_What the task requires:_ Filter the listing below, please, and copy only the lines with the word "ShouldSendNextPacket".

_Provided records:_
(* ===== verification/Pacer.v ===== *)
(** * Pacing

    Models [modules/pacing/paced_sender.cc]: PacedSender spreads the transmission of
    packets.  It queues their numbers, and Process calls back for those that may be sent,
    by priority and within a budget of bytes.  The lock is open during a call back: other
    threads may then call into the pacer, and the class [Callback] says which calls they
    make.  The clock is read from the state of the world. *)
From stdpp Require Import gmap.
From S2P Require Import Prelude.
Local Open Scope Z_scope.

Definition kMinPacketLimitMs : Z := 5.
Definition kMaxIntervalTimeMs : Z := 30.
Definition kMaxQueueTimeWithoutSendingUs : Z := 30000.
Definition kDefaultMaxQueueLengthMs : Z := 2000.

Inductive Priority : Type := kHighPriority | kNormalPriority | kLowPriority.

#[export] Instance Priority_eq_dec : EqDecision Priority.
Proof. solve_decision. Defined.

(** [paced_sender::Packet] *)
Record Queued : Type := mkQueued {
  q_ssrc : Z;
  q_sequence_number : Z;
  q_capture_time_ms : Z;
  q_enqueue_time_ms : Z;
  q_bytes : Z;
  q_retransmission : bool
}.

#[export] Instance Queued_eq_dec : EqDecision Queued.
Proof. solve_decision. Defined.

(** ** PacketList *)

Record PacketList : Type := mkPacketList {
  packet_list_ : list Queued;
  sequence_number_set_ : gmap Z (gset Z)
}.

Definition new_PacketList : PacketList := mkPacketList [] ∅.

Definition list_empty (self : PacketList) : bool := match packet_list_ self with [] => true | _ => false end.

(** The numbers of a stream; a new stream has none. *)
Definition numbers_of (self : PacketList) (ssrc : Z) : gset Z := default ∅ (sequence_number_set_ self !! ssrc).

Definition front {R : Type} (self : PacketList) : flow R Queued :=
  match packet_list_ self with p :: _ => Cont p | [] => Stuck end.

Definition pop_front {R : Type} (self : PacketList) : flow R PacketList :=
  match packet_list_ self with
  | [] => Stuck
  | p :: l =>
      Cont (mkPacketList l (<[q_ssrc p := numbers_of self (q_ssrc p) ∖ {[q_sequence_number p]}]> (sequence_number_set_ self)))
  end.

Definition push_back (self : PacketList) (p : Queued) : PacketList :=
  let numbers := numbers_of self (q_ssrc p) in
  if bool_decide (q_sequence_number p ∈ numbers) then self
  else
    mkPacketList (packet_list_ self ++ [p])
      (<[q_ssrc p := {[q_sequence_number p]} ∪ numbers]> (sequence_number_set_ self)).

(** ** IntervalBudget *)

Record IntervalBudget : Type := mkBudget {
  target_rate_kbps_ : Z;
  bytes_remaining_ : Z
}.

Definition new_IntervalBudget (initial_target_rate_kbps : Z) : IntervalBudget := mkBudget initial_target_rate_kbps 0.

Definition set_target_rate_kbps (self : IntervalBudget) (target_rate_kbps : Z) : IntervalBudget :=
  mkBudget target_rate_kbps (bytes_remaining_ self).

Definition IncreaseBudget (self : IntervalBudget) (delta_time_ms : Z) : IntervalBudget :=
  let bytes := Z.quot (s32 (target_rate_kbps_ self * s32 delta_time_ms)) 8 in
  mkBudget (target_rate_kbps_ self)
    (if bytes_remaining_ self <? 0 then s32 (bytes_remaining_ self + bytes) else bytes).

Definition UseBudget (self : IntervalBudget) (bytes : Z) : IntervalBudget :=
  mkBudget (target_rate_kbps_ self)
    (Z.max (s32 (bytes_remaining_ self - bytes)) (Z.quot (s32 (-500 * target_rate_kbps_ self)) 8)).

(** ** PacedSender *)

Record PacedSender : Type := mkPacedSender {
  enabled_ : bool;
  paused_ : bool;
  max_queue_length_ms_ : Z;
  media_budget_ : IntervalBudget;
  padding_budget_ : IntervalBudget;
  time_last_update_us_ : Z;
  time_last_send_us_ : Z;
  capture_time_ms_last_queued_ : Z;
  capture_time_ms_last_sent_ : Z;
  high_priority_packets_ : PacketList;
  normal_priority_packets_ : PacketList;
  low_priority_packets_ : PacketList
}.

(** A list of packets by its priority. *)
Definition list_of (self : PacedSender) (priority : Priority) : PacketList :=
  match priority with
  | kHighPriority => high_priority_packets_ self
  | kNormalPriority => normal_priority_packets_ self
  | kLowPriority => low_priority_packets_ self
  end.

Definition set_list (self : PacedSender) (priority : Priority) (l : PacketList) : PacedSender :=
  mkPacedSender (enabled_ self) (paused_ self) (max_queue_length_ms_ self) (media_budget_ self) (padding_budget_ self)
    (time_last_update_us_ self) (time_last_send_us_ self) (capture_time_ms_last_queued_ self)
    (capture_time_ms_last_sent_ self)
    (if decide (priority = kHighPriority) then l else high_priority_packets_ self)
    (if decide (priority = kNormalPriority) then l else normal_priority_packets_ self)
    (if decide (priority = kLowPriority) then l else low_priority_packets_ self).

Definition set_status (self : PacedSender) (enabled paused : bool) (max_queue_length_ms : Z) : PacedSender :=
  mkPacedSender enabled paused max_queue_length_ms (media_budget_ self) (padding_budget_ self)
    (time_last_update_us_ self) (time_last_send_us_ self) (capture_time_ms_last_queued_ self)
    (capture_time_ms_last_sent_ self)
    (high_priority_packets_ self) (normal_priority_packets_ self) (low_priority_packets_ self).

Definition set_budgets (self : PacedSender) (media padding : IntervalBudget) (last_update last_send : Z) : PacedSender :=
  mkPacedSender (enabled_ self) (paused_ self) (max_queue_length_ms_ self) media padding last_update last_send
    (capture_time_ms_last_queued_ self) (capture_time_ms_last_sent_ self)
    (high_priority_packets_ self) (normal_priority_packets_ self) (low_priority_packets_ self).

Definition set_capture_times (self : PacedSender) (queued sent : Z) : PacedSender :=
  mkPacedSender (enabled_ self) (paused_ self) (max_queue_length_ms_ self) (media_budget_ self) (padding_budget_ self)
    (time_last_update_us_ self) (time_last_send_us_ self) queued sent
    (high_priority_packets_ self) (normal_priority_packets_ self) (low_priority_packets_ self).

(** The two readings of a clock. *)
Record Clock : Type := mkClock {
  TimeInMilliseconds : Z;
  TimeInMicroseconds : Z
}.

Definition UpdateBytesPerInterval (self : PacedSender) (delta_time_ms : Z) : PacedSender :=
  set_budgets self (IncreaseBudget (media_budget_ self) delta_time_ms) (IncreaseBudget (padding_budget_ self) delta_time_ms)
    (time_last_update_us_ self) (time_last_send_us_ self).

(** [last_send] is what the memory of [time_last_send_us_] holds: the constructor does not set it. *)
Definition new_PacedSender (clock : Clock) (max_bitrate_kbps min_bitrate_kbps last_send : Z) : PacedSender :=
  UpdateBytesPerInterval
    (mkPacedSender true false kDefaultMaxQueueLengthMs (new_IntervalBudget max_bitrate_kbps)
       (new_IntervalBudget min_bitrate_kbps) (TimeInMicroseconds clock) last_send 0 0
       new_PacketList new_PacketList new_PacketList)
    kMinPacketLimitMs.

Definition Pause (self : PacedSender) : PacedSender := set_status self (enabled_ self) true (max_queue_length_ms_ self).
Definition Resume (self : PacedSender) : PacedSender := set_status self (enabled_ self) false (max_queue_length_ms_ self).
Definition SetStatus (self : PacedSender) (enable : bool) : PacedSender :=
  set_status self enable (paused_ self) (max_queue_length_ms_ self).
Definition Enabled (self : PacedSender) : bool := enabled_ self.
Definition set_max_queue_length_ms (self : PacedSender) (max_queue_length_ms : Z) : PacedSender :=
  set_status self (enabled_ self) (paused_ self) max_queue_length_ms.

Definition UpdateBitrate (self : PacedSender) (max_bitrate_kbps min_bitrate_kbps : Z) : PacedSender :=
  set_budgets self (set_target_rate_kbps (media_budget_ self) max_bitrate_kbps)
    (set_target_rate_kbps (padding_budget_ self) min_bitrate_kbps)
    (time_last_update_us_ self) (time_last_send_us_ self).

(** Whether the packet may be sent now; if not, it is in its list. *)
Definition SendPacket (self : PacedSender) (clock : Clock) (priority : Priority)
  (ssrc sequence_number capture_time_ms bytes : Z) (retransmission : bool) : bool * PacedSender :=
  if negb (enabled_ self) then (true, self)
  else
    let capture_time_ms := if capture_time_ms <? 0 then TimeInMilliseconds clock else capture_time_ms in
    let self :=
      if bool_decide (priority <> kHighPriority) && (capture_time_ms_last_queued_ self <? capture_time_ms)
      then set_capture_times self capture_time_ms (capture_time_ms_last_sent_ self) else self in
    let p := mkQueued ssrc sequence_number capture_time_ms (TimeInMilliseconds clock) bytes retransmission in
    (false, set_list self priority (push_back (list_of self priority) p)).

(** The time of the packet at the front, if it is before [oldest]. *)
Definition oldest_of (l : PacketList) (oldest : Z) : Z :=
  match packet_list_ l with [] => oldest | p :: _ => Z.min oldest (q_enqueue_time_ms p) end.

Definition QueueInMs (self : PacedSender) (clock : Clock) : Z :=
  let now_ms := TimeInMilliseconds clock in
  let oldest := oldest_of (high_priority_packets_ self) now_ms in
  let oldest := oldest_of (normal_priority_packets_ self) oldest in
  let oldest := oldest_of (low_priority_packets_ self) oldest in
  s32 (now_ms - oldest).

Definition TimeUntilNextProcess (self : PacedSender) (clock : Clock) : Z :=
  let elapsed_time_ms := Z.quot (TimeInMicroseconds clock - time_last_update_us_ self + 500) 1000 in
  if elapsed_time_ms <=? 0 then kMinPacketLimitMs
  else if kMinPacketLimitMs <=? elapsed_time_ms then 0
  else s32 (kMinPacketLimitMs - elapsed_time_ms).

(** A list with packets that may be sent. *)
Definition ShouldSendNextPacket (self : PacedSender) (clock : Clock) : option Priority :=
  let high := high_priority_packets_ self in
  let normal := normal_priority_packets_ self in
  if bytes_remaining_ (media_budget_ self) <=? 0 then
    let overdue := kMaxQueueTimeWithoutSendingUs <? TimeInMicroseconds clock - time_last_send_us_ self in
    if overdue && negb (list_empty high) then Some kHighPriority
    else if overdue && negb (list_empty normal) then Some kNormalPriority
    else if (0 <=? max_queue_length_ms_ self) && (max_queue_length_ms_ self <? QueueInMs self clock) then
      let '(high_priority_capture_time, packet_list) :=
        match packet_list_ high with p :: _ => (q_capture_time_ms p, Some kHighPriority) | [] => (-1, None) end in
      match packet_list_ normal with
      | p :: _ =>
          if (high_priority_capture_time =? -1) || (q_capture_time_ms p <? high_priority_capture_time)
          then Some kNormalPriority else packet_list
      | [] => packet_list
      end
    else None
  else if negb (list_empty high) then Some kHighPriority
  else if negb (list_empty normal) then Some kNormalPriority
  else if negb (list_empty (low_priority_packets_ self)) then Some kLowPriority
  else None.

Definition UpdateMediaBytesSent (self : PacedSender) (clock : Clock) (num_bytes : Z) : PacedSender :=
  set_budgets self (UseBudget (media_budget_ self) num_bytes) (UseBudget (padding_budget_ self) num_bytes)
    (time_last_update_us_ self) (TimeInMicroseconds clock).

Definition GetNextPacketFromList {R : Type} (self : PacedSender) (clock : Clock) (packets : Priority)
  : flow R (Queued * PacedSender) :=
  let! packet := front (list_of self packets) in
  Cont (packet, UpdateMediaBytesSent self clock (q_bytes packet)).

(** ** Processing *)

(** The calls that other threads make. *)
Inductive PacerCall : Type :=
| CallSendPacket (priority : Priority) (ssrc sequence_number capture_time_ms bytes : Z) (retransmission : bool)
| CallPause
| CallResume
| CallSetStatus (enable : bool)
| CallUpdateBitrate (max_bitrate_kbps min_bitrate_kbps : Z)
| CallSetMaxQueue (max_queue_length_ms : Z).

Definition pacer_call (self : PacedSender) (clock : Clock) (c : PacerCall) : PacedSender :=
  match c with
  | CallSendPacket priority ssrc sn capture bytes retransmission =>
      (SendPacket self clock priority ssrc sn capture bytes retransmission).2
  | CallPause => Pause self
  | CallResume => Resume self
  | CallSetStatus enable => SetStatus self enable
  | CallUpdateBitrate max min => UpdateBitrate self max min
  | CallSetMaxQueue n => set_max_queue_length_ms self n
  end.

(** What is called back, with the calls that arrive in the meantime and the clock of each. *)
Class Callback : Type := {
  world : Type;
  clock_ : world -> Clock;
  TimeToSendPacket : forall {R : Type}, world -> Z -> Z -> Z -> bool -> flow R (bool * list (Clock * PacerCall) * world);
  TimeToSendPadding : forall {R : Type}, world -> Z -> flow R (Z * list (Clock * PacerCall) * world)
}.

Section processing.
Context `{CB : Callback}.

Definition pacer_calls (self : PacedSender) (calls : list (Clock * PacerCall)) : PacedSender :=
  fold_left (fun self c => pacer_call self c.1 c.2) calls self.

Definition SendPacketFromList {R : Type} (self : PacedSender) (w : world) (packet_list : Priority)
  : flow R (bool * PacedSender * world) :=
  let! (packet, self) := GetNextPacketFromList self (clock_ w) packet_list in
  let! (success, calls, w) :=
    TimeToSendPacket w (q_ssrc packet) (q_sequence_number packet) (q_capture_time_ms packet) (q_retransmission packet) in
  let self := pacer_calls self calls in
  if negb success then Cont (false, self, w)
  else
    let! l := pop_front (list_of self packet_list) in
    let self := set_list self packet_list l in
    let self :=
      if bool_decide (packet_list <> kHighPriority) && (capture_time_ms_last_sent_ self <? q_capture_time_ms packet)
      then set_capture_times self (capture_time_ms_last_queued_ self) (q_capture_time_ms packet) else self in
    Cont (true, self, w).

(** The result is false when a packet could not be sent. *)
Fixpoint process_loop {R : Type} (fuel : nat) (self : PacedSender) (w : world) : flow R (bool * PacedSender * world) :=
  match ShouldSendNextPacket self (clock_ w) with
  | None => Cont (true, self, w)
  | Some packet_list =>
      match fuel with
      | O => Stuck
      | S fuel =>
          let! (sent, self, w) := SendPacketFromList self w packet_list in
          if negb sent then Cont (false, self, w) else process_loop fuel self w
      end
  end.

Definition Process {R : Type} (fuel : nat) (self : PacedSender) (w : world) : flow R (Z * PacedSender * world) :=
  let now_us := TimeInMicroseconds (clock_ w) in
  let elapsed_time_ms := s32 (Z.quot (now_us - time_last_update_us_ self + 500) 1000) in
  let self := set_budgets self (media_budget_ self) (padding_budget_ self) now_us (time_last_send_us_ self) in
  if negb (enabled_ self) then Cont (0, self, w)
  else if paused_ self then Cont (0, self, w)
  else
    let self :=
      if 0 <? elapsed_time_ms then UpdateBytesPerInterval self (Z.min kMaxIntervalTimeMs elapsed_time_ms) else self in
    let! (done, self, w) := process_loop fuel self w in
    if negb done then Cont (0, self, w)
    else if list_empty (high_priority_packets_ self) && list_empty (normal_priority_packets_ self)
            && list_empty (low_priority_packets_ self) && (0 <? bytes_remaining_ (padding_budget_ self)) then
      let padding_needed := bytes_remaining_ (padding_budget_ self) in
      let! (bytes_sent, calls, w) := TimeToSendPadding w padding_needed in
      let self := pacer_calls self calls in
      Cont (0, set_budgets self (UseBudget (media_budget_ self) bytes_sent) (UseBudget (padding_budget_ self) bytes_sent)
                 (time_last_update_us_ self) (time_last_send_us_ self), w)
    else Cont (0, self, w).
End processing.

_Answer space:_
Definition ShouldSendNextPacket (self : PacedSender) (clock : Clock) : option Priority :=
  match ShouldSendNextPacket self (clock_ w) with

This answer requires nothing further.